BEGIN DATA PROVIDED
(** * Presence reconciliation of nanoanim: [AnimatePresence] and [PresenceChild]

    A shallow embedding of [src/presence/AnimatePresence.tsx] and of
    [src/presence/PresenceChild.tsx].

    - React elements are values of [ReactElement]; a JavaScript array is a
      [list], a [Map] keyed by strings a [gmap], a [Set] the list of its
      members in insertion order.
    - The arrays that the component keeps reachable ([filteredChildren] and
      [childrenToRender] of every invocation) live in a store and are named by
      an [ArrayRef]: [presentChildren.current] is such a reference, so the
      in-place [splice] of [onExit] is seen through every alias.
    - A closure is the record of what it captured: [onExit] captures the
      invocation that created it (its [exiting] set, its [filteredChildren],
      its [onExitComplete] prop) and the key.
    - Calls into the host ([forceRender], the caller's [onExitComplete]) are
      returned as a list of [Event]s. *)

From Stdlib Require Import ZArith Lia.
From stdpp Require Import base option list gmap strings.

#[local] Set Warnings "-clear-no-such-hyp".

Local Open Scope string_scope.
Local Open Scope list_scope.
Local Open Scope nat_scope.

(** ** JavaScript arrays and sets *)

Section js_array.
Context {A : Type}.
(** * One-day OIS forwards: a model of [ois_curves.py]

    The script builds, per currency, a discount curve from overnight-index
    swap quotes with QuantLib and reads a daily series of one-day forward
    rates off it.  This development embeds the function [fwd_curve] and the
    currency loop of the script, and states what they do with failures,
    with the tenor columns, with the extraction schedule and with the
    process-wide state they touch.

    Numbers that Python holds as floats are modelled as real numbers: the
    statements below are about the real-valued reading of the arithmetic. *)

From Stdlib Require Import ZArith List String Ascii Bool Reals Lia.
From Stdlib Require Import Permutation.
Import ListNotations.

Local Open Scope string_scope.
Local Open Scope Z_scope.

(** ** Python values and control flow *)

Module Py.

(** The exceptions that can leave the modelled code. [exit()] raises
    [SystemExit]; QuantLib's bindings turn every library error into a
    [RuntimeError] carrying the library's message. *)
Inductive exn : Type :=
  | SystemExit
  | ValueError
  | IndexError
  | TypeError
  | RuntimeError (what : string).

Inductive outcome (A : Type) : Type :=
  | Return (a : A)
  | Raise (e : exn).
Arguments Return {A} a.
Arguments Raise {A} e.

(** [datetime.datetime], by its fields. *)
Record datetime : Type := mk_datetime {
  year : Z; month : Z; day : Z;
  hour : Z; minute : Z; second : Z; microsecond : Z
}.

(** [datetime(y, m, d)]: the time of day defaults to midnight. *)
Definition datetime_ymd (y m d : Z) : datetime :=
  mk_datetime y m d 0 0 0 0.
(** * Campus Canteen front end: the capture-and-submit controller

    A shallow embedding of [src/src/App.js].  The file holds two variants of
    the same React component [App]:

    - lines 1-313: the video and canvas elements are looked up with
      [document.getElementById], the camera is acquired in a [useEffect]
      that runs when [capturing] turns true (module [ById]);
    - lines 314-627: the elements are reached through [useRef], the media
      stream is a fifth piece of React state and the camera is acquired
      inside [startCamera] (module [ByRef]).

    Handlers are embedded as programs of a writer/exception monad: a handler
    never reads React state except through the values its closure captured
    at render time, and every state change is a call of a [useState] setter
    with a constant.  The denotation of a handler is therefore the ordered
    list of its setter calls and browser calls; the state after it is that
    list replayed on the state before, and the states in between that a
    render can see are those at the calls the handler is suspended on
    ([getUserMedia], [toBlob], [axios.post]).  What the browser and the
    backend answer (camera grant or refusal, the elements found, the
    encoded frame, the HTTP reply, the clock) is an explicit input of every
    handler, the same for the whole run of the handler and of the render
    that follows it.

    Where states are followed from click to click ([reachable]), a handler
    and the render after it have run to their end before the next click is
    taken. *)

From Stdlib Require Import String Ascii ZArith List Bool Lia.
From Stdlib Require Import DecimalString.
From Stdlib Require Import Floats.PrimFloat.
Import ListNotations.
Local Open Scope string_scope.
Local Open Scope list_scope.

Set Implicit Arguments.
Set Warnings "-register-all,-inexact-float".


(* ===================================================================== *)
(** ** JavaScript values, as far as the component touches them            *)
(* ===================================================================== *)

Module Js.
(** A regular file after the call was there before, or is the target. *)
Lemma link_case_file_inv k i :
  fs' !! k = Some (File i) -> fs !! k = Some (File i) \/ k = tk.
Proof using Hcase Htd.
  intros Hk. destruct (decide (k = tk)) as [|Hne]; [by right|]. left.
  destruct (decide (k = dk)) as [->|Hnd].
  - revert Hk. destruct Hcase as [|fs1 nd Hm|fs1 nd Hm|fs1 n Hm|fs1 j i' Hm|fs1 i' Hm];
      intros Hk; try done;
      apply dir_made_is_dir, is_dir_true in Hm as [n' Hn'];
      rewrite ?lookup_insert_ne, ?lookup_delete_ne in Hk by done; congruence.
  - by rewrite <- (link_case_frame k).
Qed.

(** The file at the target after the call was there before, or is a link
    of the source. *)
Lemma link_case_target_file x :
  fs' !! tk = Some (File x) ->
  fs !! tk = Some (File x) \/ fs !! sk = Some (File x).
Proof using Hcase Htd Hsd.
  intros Hk. revert Hk.
  destruct Hcase as [|fs1 nd Hm|fs1 nd Hm|fs1 n Hm|fs1 j i Hm Ht Hn Hu Hs
                    |fs1 i Hm Ht Hs]; intros Hk; try (by left).
  - left. by rewrite <- (dir_made_lookup_ne fs dk fs1).
  - left. by rewrite <- (dir_made_lookup_ne fs dk fs1).
  - left. by rewrite <- (dir_made_lookup_ne fs dk fs1).
  - right. rewrite lookup_insert_eq in Hk. injection Hk as <-.
    by rewrite <- (dir_made_lookup_ne fs dk fs1).
  - right. rewrite lookup_insert_eq in Hk. injection Hk as <-.
    by rewrite <- (dir_made_lookup_ne fs dk fs1).
Qed.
END DATA PROVIDED
*ACTIVITY*: Among the lines of the data above, find those with the word "Some" and show them.

*SOLUTION TO THIS TASK*:
  fs' !! k = Some (File i) -> fs !! k = Some (File i) \/ k = tk.
  fs' !! tk = Some (File x) ->
  fs !! tk = Some (File x) \/ fs !! sk = Some (File x).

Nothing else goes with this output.